Approach and Results
We evaluated the effects of α2-antiplasmin on stroke outcomes in mice with increased, normal or no circulating α2-antiplasmin, as well as in mice given an α2-antiplasmin-inactivating antibody. Higher α2-antiplasmin levels were correlated with greater ischemic brain injury (rs=0.88, p<0.001), brain swelling (rs=0.82, p<0.001) and reduced middle cerebral artery thrombus dissolution (rs=−0.93, p<0.001). In contrast, α2-antiplasmin deficiency enhanced thrombus dissolution, increased cerebral blood flow, reduced brain infarction and decreased brain swelling. By comparison to tissue plasminogen activator, α2-antiplasmin inactivation hours after thromboembolism still reduced brain infarction (p<0.001) and hemorrhage (p<0.05). Microvascular thrombosis, a process that enhances brain ischemia, was markedly reduced in α2-antiplasmin-deficient or α2-antiplasmininactivated mice compared with tissue plasminogen activator-treated mice or mice with increased α2-antiplasmin levels (all p<0.001) Matrix metalloproteinase-9 expression, which contributes to acute brain injury, was profoundly decreased in α2-antiplasmin-deficient or α2-antiplasmin-inactivated mice vs. tissue plasminogen activator-treated mice or mice with increased α2-antiplasmin levels (all p<0.001).

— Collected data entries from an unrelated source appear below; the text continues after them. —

Definition process_plaintext (St : state) (PT : bytes) : option (state * bytes) :=
  '(St, C) <- encrypt_blocks (blocks16 (pad_bytes PT)) St [] ;;
  Some (St, C ++ firstn (length PT mod 16) (rate_bytes St)).

Definition finalize (St : state) (key : bytes) : option bytes :=
  let K0 := load_le (firstn 8 key) in
  let K1 := load_le (skipn 8 key) in
  St <- ascon_permutation
          (mkState (s0 St) (s1 St) (Z.lxor (s2 St) K0) (Z.lxor (s3 St) K1) (s4 St)) 12 ;;
  Some (store_le (Z.lxor (s3 St) K0) ++ store_le (Z.lxor (s4 St) K1)).

Definition encrypt (key nonce AD PT : bytes) : option (bytes * bytes) :=
  St <- initialize key nonce ;;
  St <- process_associated_data St AD ;;
  '(St, C) <- process_plaintext St PT ;;
  T <- finalize St key ;;
  Some (C, T).

End SpecLE.

(** ** Auxiliary definitions for the statements *)

(** [rounds] applications of the round function, the round with index [i]
    adding the constant [c i]. *)
Fixpoint rounds_with (c : Z -> Z) (is : list Z) (S : state) : state :=
  match is with
  | [] => S
  | i :: is' => rounds_with c is' (ascon_round (c i) S)
  end.

(** Every state word is a 64-bit unsigned value. *)
Definition wf (S : state) : Prop :=
  0 <= s0 S < 2 ^ 64 /\ 0 <= s1 S < 2 ^ 64 /\ 0 <= s2 S < 2 ^ 64 /\
  0 <= s3 S < 2 ^ 64 /\ 0 <= s4 S < 2 ^ 64.

(** The 128-bit rate [S0 || S1] as one integer. *)
Definition rate (S : state) : Z := Z.lor (Z.shiftl (s0 S) 64) (s1 S).

Definition zero_state : state := mkState 0 0 0 0 0.

(** The payload of [to_bytes_big x n]. *)
Definition be_bytes (n : nat) (x : Z) : bytes :=
  map (fun i => Z.land (Z.shiftr x (8 * (Z.of_nat n - 1 - Z.of_nat i))) 255) (seq 0 n).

Alpha-2-antiplasmin inactivation markedly reduced stroke mortality vs. tissue plasminogen activator (p<0.0001).
Conclusions
Alpha-2-antiplasmin has profound, dose-related effects on ischemic brain injury, swelling, hemorrhage, and survival following cerebral thromboembolism. By comparison to tissue plasminogen activator, the protective effects of α2-antiplasmin deficiency or inactivation appear to be mediated through reductions in microvascular thrombosis and matrix metalloproteinase-9 expression.